Did The Rings Of Power Just Make Its Biggest Lord Of The Rings Lore Change Yet?
Spoilers for the latest episode of "The Lord of the Rings: The Rings of Power" follow.
Fans who pay close attention to such things realized quite some time ago that "The Lord of the Rings: The Rings of Power" would have no choice but to carve out a unique space for itself in the legendarium of author J.R.R. Tolkien.
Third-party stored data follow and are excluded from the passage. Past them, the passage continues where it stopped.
(* ===== verification/Messages.v ===== *)
(** * P2P messages

    The message types of [crates/p2p-consensus/src/messages.rs]; field names
    carry a prefix per structure.  Timestamps, scores and sizes keep their
    machine types ([Z] in range, [f64]). *)

From S2P Require Import Prelude Float64 Crypto.

Abbreviation ViewNumber := Z (only parsing).
Abbreviation SequenceNumber := Z (only parsing).
Abbreviation ChallengeId := Z (only parsing).

(** ** Consensus messages *)

Inductive StateChangeType : Type :=
| ChallengeSubmission
| EvaluationResult
| WeightUpdate
| ValidatorChange
| ConfigUpdate
| EpochTransition.

#[global] Instance StateChangeType_eq_dec : EqDecision StateChangeType.
Proof. solve_decision. Defined.

Record ProposalContent : Type := mk_ProposalContent {
  pc_change_type : StateChangeType;
  pc_data : bytes;
  pc_data_hash : bytes
}.

Record ConsensusProposal : Type := mk_ConsensusProposal {
  cp_view : ViewNumber;
  cp_sequence : SequenceNumber;
  cp_proposal : ProposalContent;
  cp_proposer : Hotkey;
  cp_signature : bytes;
  cp_timestamp : Z
}.

Record PrePrepare : Type := mk_PrePrepare {
  pp_view : ViewNumber;
  pp_sequence : SequenceNumber;
  pp_proposal_hash : bytes;
  pp_leader : Hotkey;
  pp_signature : bytes
}.

Record PrepareMessage : Type := mk_PrepareMessage {
  pm_view : ViewNumber;
  pm_sequence : SequenceNumber;
  pm_proposal_hash : bytes;
  pm_validator : Hotkey;
  pm_signature : bytes
}.

Record CommitMessage : Type := mk_CommitMessage {
  cm_view : ViewNumber;
  cm_sequence : SequenceNumber;
  cm_proposal_hash : bytes;
  cm_validator : Hotkey;
  cm_signature : bytes
}.

Record PreparedProof : Type := mk_PreparedProof {
  prf_pre_prepare : PrePrepare;
  prf_prepares : list PrepareMessage
}.

Record ViewChangeMessage : Type := mk_ViewChangeMessage {
  vc_new_view : ViewNumber;
  vc_last_prepared_sequence : option SequenceNumber;
  vc_prepared_proof : option PreparedProof;
  vc_validator : Hotkey;
  vc_signature : bytes
}.

Record NewViewMessage : Type := mk_NewViewMessage {
  nv_view : ViewNumber;
  nv_view_changes : list ViewChangeMessage;
  nv_leader : Hotkey;
  nv_signature : bytes
}.

#[global] Instance ProposalContent_eq_dec : EqDecision ProposalContent.
Proof. solve_decision. Defined.
#[global] Instance ConsensusProposal_eq_dec : EqDecision ConsensusProposal.
Proof. solve_decision. Defined.
#[global] Instance PrePrepare_eq_dec : EqDecision PrePrepare.
Proof. solve_decision. Defined.
#[global] Instance PrepareMessage_eq_dec : EqDecision PrepareMessage.
Proof. solve_decision. Defined.
#[global] Instance CommitMessage_eq_dec : EqDecision CommitMessage.
Proof. solve_decision. Defined.

(** ** State synchronisation messages *)

Record MerkleNode : Type := mk_MerkleNode {
  mn_sibling_hash : bytes;
  mn_is_left : bool
}.

Record MerkleProof : Type := mk_MerkleProof {
  mp_root : bytes;
  mp_path : list MerkleNode
}.

Record StateRequest : Type := mk_StateRequest {
  srq_requester : Hotkey;
  srq_current_hash : bytes;
  srq_current_sequence : SequenceNumber;
  srq_timestamp : Z
}.

Record StateResponse : Type := mk_StateResponse {
  srs_responder : Hotkey;
  srs_state_hash : bytes;
  srs_sequence : SequenceNumber;
  srs_state_data : bytes;
  srs_merkle_proof : option MerkleProof;
  srs_signature : bytes
}.

(** ** Challenge messages *)

Record SubmissionMessage : Type := mk_SubmissionMessage {
  sub_submission_id : string;
  sub_challenge_id : ChallengeId;
  sub_miner : Hotkey;
  sub_agent_hash : string;
  sub_signature : bytes;
  sub_timestamp : Z
}.

Record EvaluationMetrics : Type := mk_EvaluationMetrics {
  em_primary_score : f64;
  em_secondary_metrics : list (string * f64);
  em_execution_time_ms : Z;
  em_memory_usage_bytes : option Z;
  em_timed_out : bool;
  em_error : option string
}.

Record EvaluationMessage : Type := mk_EvaluationMessage {
  ev_submission_id : string;
  ev_challenge_id : ChallengeId;
  ev_validator : Hotkey;
  ev_score : f64;
  ev_metrics : EvaluationMetrics;
  ev_signature : bytes;
  ev_timestamp : Z
}.

Record WeightVoteMessage : Type := mk_WeightVoteMessage {
  wv_epoch : Z;
  wv_netuid : Z;
  wv_validator : Hotkey;
  wv_weights : list (Z * Z);
  wv_weights_hash : bytes;
  wv_signature : bytes;
  wv_timestamp : Z
}.

(** ** Network maintenance messages *)

Record HeartbeatMessage : Type := mk_HeartbeatMessage {
  hb_validator : Hotkey;
  hb_state_hash : bytes;
  hb_sequence : SequenceNumber;
  hb_stake : Z;
  hb_timestamp : Z;
  hb_signature : bytes
}.

Record PeerAnnounceMessage : Type := mk_PeerAnnounceMessage {
  pa_validator : Hotkey;
  pa_addresses : list string;
  pa_peer_id : string;
  pa_protocol_version : string;
  pa_timestamp : Z;
  pa_signature : bytes
}.

(** ** The message enumeration and its signed envelope *)

Inductive P2PMessage : Type :=
| MsgProposal (m : ConsensusProposal)
| MsgPrePrepare (m : PrePrepare)
| MsgPrepare (m : PrepareMessage)
| MsgCommit (m : CommitMessage)
| MsgViewChange (m : ViewChangeMessage)
| MsgNewView (m : NewViewMessage)
| MsgStateRequest (m : StateRequest)
| MsgStateResponse (m : StateResponse)
| MsgSubmission (m : SubmissionMessage)
| MsgEvaluation (m : EvaluationMessage)
| MsgWeightVote (m : WeightVoteMessage)
| MsgHeartbeat (m : HeartbeatMessage)
| MsgPeerAnnounce (m : PeerAnnounceMessage).

Definition type_name (m : P2PMessage) : string :=
  match m with
  | MsgProposal _ => "Proposal"
  | MsgPrePrepare _ => "PrePrepare"
  | MsgPrepare _ => "Prepare"
  | MsgCommit _ => "Commit"
  | MsgViewChange _ => "ViewChange"
  | MsgNewView _ => "NewView"
  | MsgStateRequest _ => "StateRequest"
  | MsgStateResponse _ => "StateResponse"
  | MsgSubmission _ => "Submission"
  | MsgEvaluation _ => "Evaluation"
  | MsgWeightVote _ => "WeightVote"
  | MsgHeartbeat _ => "Heartbeat"
  | MsgPeerAnnounce _ => "PeerAnnounce"
  end.

Record SignedP2PMessage : Type := mk_SignedP2PMessage {
  sp_message : P2PMessage;
  sp_signer : Hotkey;
  sp_signature : bytes;
  sp_nonce : Z
}.

(** ** The signed payloads of the consensus messages

    Proposals, pre-prepares, prepares and commits all sign the same triple;
    the structures local to each function differ only in field names, which
    bincode does not write. *)

Definition vote_signing_data (view sequence : Z) (h : bytes) : serde :=
  SStruct [SU64 view; SU64 sequence; SArray32 h].

Definition view_change_signing_data (new_view : Z) (last : option Z) : serde :=
  SStruct [SU64 new_view; SOption (SU64 <$> last)].

Definition new_view_signing_data (view : Z) : serde := SStruct [SU64 view].
(* ===== verification/ConsensusInv.v ===== *)
(** * Invariants of the consensus engine

    The engine as a transition system, one transition per call of a public
    method in an arbitrary environment (the validator set, the chain state and
    the clock may change between calls), and the invariant its reachable
    states satisfy: the log of decisions has no gap, the open round belongs to
    the current view and the next sequence number, and every recorded vote and
    every decision carries valid signatures of distinct validators over one
    proposal hash. *)

From S2P Require Import Prelude Float64 Crypto Messages Merkle Validators P2PState Consensus.

Section invariants.
Context `{External} `{Laws : !ExternalLaws} `{HO : !HashOrder Hotkey}.
Implicit Types e : ConsensusEngine.

Inductive engine_step (env : Env) e : ConsensusEngine -> Prop :=
| es_create_proposal ct data : engine_step env e (create_proposal env ct data e).2
| es_handle_proposal p : engine_step env e (handle_proposal env p e).2
| es_create_pre_prepare v s h : engine_step env e (create_pre_prepare env v s h e).2
| es_handle_prepare p : engine_step env e (handle_prepare env p e).2
| es_handle_commit c : engine_step env e (handle_commit env c e).2
| es_initiate_view_change v : engine_step env e (initiate_view_change env v e).2
| es_handle_view_change vc : engine_step env e (handle_view_change env vc e).2
| es_handle_new_view nv : engine_step env e (handle_new_view env nv e).2.

Definition any_step e e' : Prop := exists env, engine_step env e e'.

(** A signature by [h] over the vote triple. *)
Definition vote_ok (h : Hotkey) (view sequence : Z) (hash sig : bytes) : Prop :=
  exists b, bincode_serialize (vote_signing_data view sequence hash) = Ok b /\
    sig_valid h b sig.

Definition proposal_ok (view sequence : Z) (hash : bytes) (p : ConsensusProposal) : Prop :=
  cp_view p = view /\ cp_sequence p = sequence /\
  pc_data_hash (cp_proposal p) = hash /\ sha256 (pc_data (cp_proposal p)) = hash.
Unlike Peter Jackson's "The Lord of the Rings" and "The Hobbit" trilogies, showrunners J.D. Payne and Patrick McKay and their team of writers didn't have the benefit of sprawling, self-contained novels to adapt from. Instead, Amazon Studios acquired the rights to the appendices featured at the end of "The Return of the King" novel (which laid out the events of the First and Second Age of Middle-earth), various novels like Tolkien's "The Unfinished Tales," and other notes. This forced them to get creative, using major canonical events as signposts — the defeat of Morgoth, the forging of the rings, the rise of Sauron — while filling in all the gaps in between with brand-new material.
As with any adaptation of any material, reasonable viewers knew that liberties would be taken and changes made to (our assumptions of) Tolkien lore along the way. Episode 5 of "The Rings of Power" just lived up to that in emphatic fashion, staging a visually stunning flashback scene that shook up our understanding of Middle-earth by tying together the Silmarils, the origins of mithril, and possibly an oblique reference to a famous elf warrior from the books. But as with any of our own commonly accepted legends and myths, things may not quite be as straightforward as they appear.
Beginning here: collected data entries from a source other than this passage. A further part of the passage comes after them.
(* ===== verification/ConsensusProps.v ===== *)
(** * Properties of the consensus engine

    The decision log, the behaviour of the vote handlers on every branch,
    agreement up to accountable equivocation, liveness of a round whose votes
    arrive, and the acceptance of an honest leader's proposal. *)

From S2P Require Import Prelude Float64 Crypto Messages Merkle Validators ValidatorProps P2PState Consensus ConsensusInv.

Section properties.
Context `{External} `{Laws : !ExternalLaws} `{HO : !HashOrder Hotkey}.
Implicit Types e : ConsensusEngine.

(** [reaches k n e]: [e] is the engine of key [k] after [n] calls, few enough
    for the sequence number not to wrap. *)
Definition reaches (k : Keypair) (n : nat) e : Prop :=
  nsteps any_step n (ConsensusEngine_new k) e /\ Z.of_nat n < u64_max - 1.

Lemma reaches_inv k n e :
  reaches k n e -> engine_inv e /\ ce_next_sequence e < u64_max.
Proof. intros [Hs Hn]. destruct (reachable_inv k n e Hs Hn). split; [done|lia]. Qed.

Lemma steps_log k n m e e' :
  nsteps any_step n (ConsensusEngine_new k) e -> nsteps any_step m e e' ->
  Z.of_nat (n + m) < u64_max - 1 -> ce_decisions e ⊆ ce_decisions e'.
Proof.
  intros Hn. revert e'. induction m as [|m IH]; intros e' Hm Hb.
  - by inversion Hm; subst.
  - apply nsteps_inv_r in Hm as (e1 & Hm1 & env & Hstep).
    transitivity (ce_decisions e1); [apply IH; [done|lia]|].
    destruct (reachable_inv k (n + m) e1) as [Hinv Hle];
      [by eapply nsteps_trans|lia|].
    apply (k_log _ _ (engine_step_keeps env e1 e' Hinv ltac:(lia) Hstep)).
Qed.

(** ** The decision log *)

(** C6. The decision log of an engine has no gaps: after any calls, in any
    environments, the decided sequence numbers are exactly those below the
    next one. *)
Theorem decision_log_gap_free k n e s :
  reaches k n e -> is_Some (get_decision e s) <-> 1 <= s < ce_next_sequence e.
Proof. intros Hr. apply reaches_inv in Hr as [Hinv _]. apply (ei_log e Hinv). Qed.

(** C5. Decisions are final: whatever calls follow, a recorded decision is
    neither removed nor replaced. *)
Theorem decisions_immutable k n m e e' s d :
  nsteps any_step n (ConsensusEngine_new k) e -> nsteps any_step m e e' ->
  Z.of_nat (n + m) < u64_max - 1 ->
  get_decision e s = Some d -> get_decision e' s = Some d.
Proof. intros Hn Hm Hb Hd. eapply lookup_weaken; [exact Hd|]. by eapply steps_log. Qed.
(* ===== verification/NetworkProps.v ===== *)
(** * Properties of the gossip layer

    Replay protection within the nonce expiry time, the sliding-window rate
    limit over whole runs, delivery of what an honest node broadcasts, and
    where these protections end. *)

From S2P Require Import Prelude Float64 Crypto Messages Network.

Section properties.
Context `{External} `{Laws : !ExternalLaws} `{EnvelopeCodec} `{CLaws : !EnvelopeCodecLaws}
  {PeerId : Type} `{Countable PeerId}.
Abbreviation Net := (P2PNetwork PeerId).
Implicit Types n : Net.

(** ** Runs of a network node *)

Inductive NetOp : Type :=
| Receive (now_rate now_replay : Z) (source : PeerId) (data : bytes)
| Broadcast (message : P2PMessage)
| CleanNonces (now max_age_secs : Z)
| CleanRateLimits (now : Z)
| Closed (peer : PeerId).

Definition net_op n (op : NetOp) : Net :=
  match op with
  | Receive t1 t2 source data => (handle_gossipsub_message t1 t2 source data n).2
  | Broadcast m => (broadcast_bytes m n).2
  | CleanNonces now secs => clean_old_nonces now secs n
  | CleanRateLimits now => clean_rate_limit_entries now n
  | Closed peer => connection_closed peer n
  end.

Definition net_run n (ops : list NetOp) : Net := fold_left net_op ops n.

(** ** Replay protection *)

(** When the pair of signer and nonce was last seen. *)
Definition seen n (h : Hotkey) (nonce : Z) : option Z :=
  net_seen_nonces n !! h ≫= fun nonces => nonces !! nonce.

Lemma lookup_retain_nonces now max_age (m : gmap Z Z) k ts :
  m !! k = Some ts -> now - ts < max_age -> retain_nonces now max_age m !! k = Some ts.
Proof. intros Hk Ht. by apply map_lookup_filter_Some_2. Qed.

Lemma check_rate_limit_seen now h n :
  net_seen_nonces (check_rate_limit now h n).2 = net_seen_nonces n.
Proof.
  unfold check_rate_limit, mbind, SE_bind, require, modify, get_state. simpl. by destruct (negb _).
Qed.

(** A nonce that has not expired is refused, and stays. *)
Lemma check_replay_keeps now h nonce h' k ts n :
  seen n h' k = Some ts -> now - ts < NONCE_EXPIRY_MS ->
  seen (check_replay now h nonce n).2 h' k = Some ts /\
  (h = h' -> nonce = k ->
   (check_replay now h nonce n).1 = Err (ReplayAttack (Hotkey_to_hex h) nonce)).
Proof.
  unfold seen. intros Hs Ht.
  destruct (net_seen_nonces n !! h') as [m|] eqn:Hm; simplify_eq/=.
  assert (Hk := lookup_retain_nonces now NONCE_EXPIRY_MS m k ts Hs Ht).
  unfold check_replay, mbind, SE_bind, require, modify, get_state. simpl.
  destruct (decide (h = h')) as [->|Hh].
  - rewrite Hm. simpl. case_bool_decide as Hn; simpl; rewrite lookup_insert_eq; simpl.
    + split; [|intros _ ->; by rewrite Hk in Hn].
      rewrite lookup_insert_ne; [done|]. intros ->. by rewrite Hk in Hn.
    + done.
  - case_bool_decide; simpl; rewrite lookup_insert_ne, Hm by done; by split.
Qed.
An elf, a balrog, and a tree walk into a bar...
Fresh off his discovery in a prior episode that the dwarves of Khazad-dûm have discovered invaluable quantities of mithril, Elrond (Robert Aramayo) is forced to decide between upholding the oath of secrecy he swore to his friend Prince Durin (Owain Arthur) and his responsibility to his people, who won't survive long without the light-giving properties of the precious ore. While internally struggling over this conundrum, High King Gil-Galad (Benjamin Walker) prompts young Elrond to remember a legend of old that he refers to as "The Song of the Roots of Hithaeglir." Hesitantly, Elrond recounts the "obscure legend regarded by most to be apocryphal" that involved an elf warrior with a pure heart guarding a tree that contains the last Silmaril against the hatred and darkness of a ravenous balrog. When lightning strikes the tree, the end result is the creation of mithril, imbued with the light of the Silmaril.
Although this may seem like classic, unfiltered Tolkien to the casual viewer, some may be surprised to learn that none of this was ever conceived by the fantasy author in the first place.
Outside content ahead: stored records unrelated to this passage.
Lemma cr_step_inv e ch s s' : cr_inv e ch s -> cr_step s s' -> cr_inv e ch s'.
Proof.
  intros [He Hch Hc Hr] Hstep. destruct Hstep as [c|r|now smoothing min].
  - destruct (submit_commitment_cases c s) as [[err ->]|(-> & He' & Hch' & Hnew)]; [done|].
    split; simpl; try done.
    + apply map_Forall_insert_2; [|done]. by rewrite He', Hch'.
    + intros h r Hlk. destruct (Hr h r Hlk) as (? & ? & c' & Hc' & ?). repeat split; try done.
      exists c'. split; [|done]. rewrite lookup_insert_ne; [done|].
      intros Heq. by rewrite Heq, Hc' in Hnew.
  - destruct (submit_reveal_cases r s) as [[err ->]|[->|(-> & He' & Hnew & c & Hlk & Hopen)]];
      [done|done|].
    split; simpl; try done. apply map_Forall_insert_2; [|done].
    split; [done|]. split; [by rewrite He'|]. by exists c.
  - rewrite finalize_state. by split.
Qed.

Lemma cr_step_grows s s' :
  cr_step s s' -> cr_commitments s ⊆ cr_commitments s' /\ cr_reveals s ⊆ cr_reveals s'.
Proof.
  intros [c|r|now smoothing min].
  - destruct (submit_commitment_cases c s) as [[err ->]|(-> & _ & _ & Hnew)]; [done|].
    split; [by apply insert_subseteq|done].
  - destruct (submit_reveal_cases r s) as [[err ->]|[->|(-> & _ & Hnew & _)]]; [done|done|].
    split; [done|by apply insert_subseteq].
  - by rewrite finalize_state.
Qed.

Lemma cr_steps_inv e ch s s' : cr_inv e ch s -> rtc cr_step s s' -> cr_inv e ch s'.
Proof. intros Hi. induction 1; eauto using cr_step_inv. Qed.

Lemma cr_steps_grow s s' :
  rtc cr_step s s' -> cr_commitments s ⊆ cr_commitments s' /\ cr_reveals s ⊆ cr_reveals s'.
Proof.
  induction 1 as [|s1 s2 s3 Hstep _ [IH1 IH2]]; [done|].
  destruct (cr_step_grows s1 s2 Hstep). split; by etransitivity.
Qed.

Lemma cr_new_inv e ch : cr_inv e ch (CommitRevealState_new e ch).
Proof. split; try done; apply map_Forall_empty. Qed.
No fight between elf and balrog exists in Tolkien's writings as described here, though it certainly evokes some memorable duels over the centuries. Most famously, fans will recall the wizard Gandalf taking on a balrog in a similar location after he fell in the Mines of Moria in "The Fellowship of the Ring." But in "The Book of Lost Tales," Tolkien chronicles another elf fighting off a balrog under very different circumstances: The warrior Glorfindel made history for standing against the fearsome foe, though at the cost of his life (don't worry, he got better!) and no mithril was ever involved.
Blame the elves!
Call it a "retcon" or a "reimagining" if you will, but it certainly seems as if "The Rings of Power" just upended a major piece of how this world works ... but maybe not in the way it seems.
It certainly bears noting that Elrond himself is clearly skeptical of this story, even if Gil-Galad finally reveals the truth about the "blight" that appears to be sucking the life out of the Light of the Eldar. Although he's driven to ask Durin for his help to stem this decay, how sure can we be that the elves themselves aren't acting out of rashness and panic over circumstances that even they don't quite understand yet? After all, Gil-Galad admits that they mistakenly believed that sending Galadriel (Morfyyd Clark) away to the Undying Lands would stop the spread of the sinister-looking, plant-killing disease. Who's to say they aren't once again in the wrong here, too?
The fallibility of the elves may yet prove to have even greater consequences, however. This is pure speculation, full disclosure, but what if the real retcon at the heart of this episode has less to do with the origins of mithril and more to do with an even greater set of circumstances — the lasting enmity between elves and dwarves? Those aware of Middle-earth history know that such prejudices between the two races precedes the events of "The Rings of Power" and lasts long into the Third Age as well. By asking the dwarves to mine mithril, wouldn't the elves be directly responsible for why they delved "too greedily and too deep" and brought about their own destruction at the hands of an awakened balrog?
We'll see if this theory bears fruit. New episodes of "The Rings of Power" stream on Prime Video every Thursday.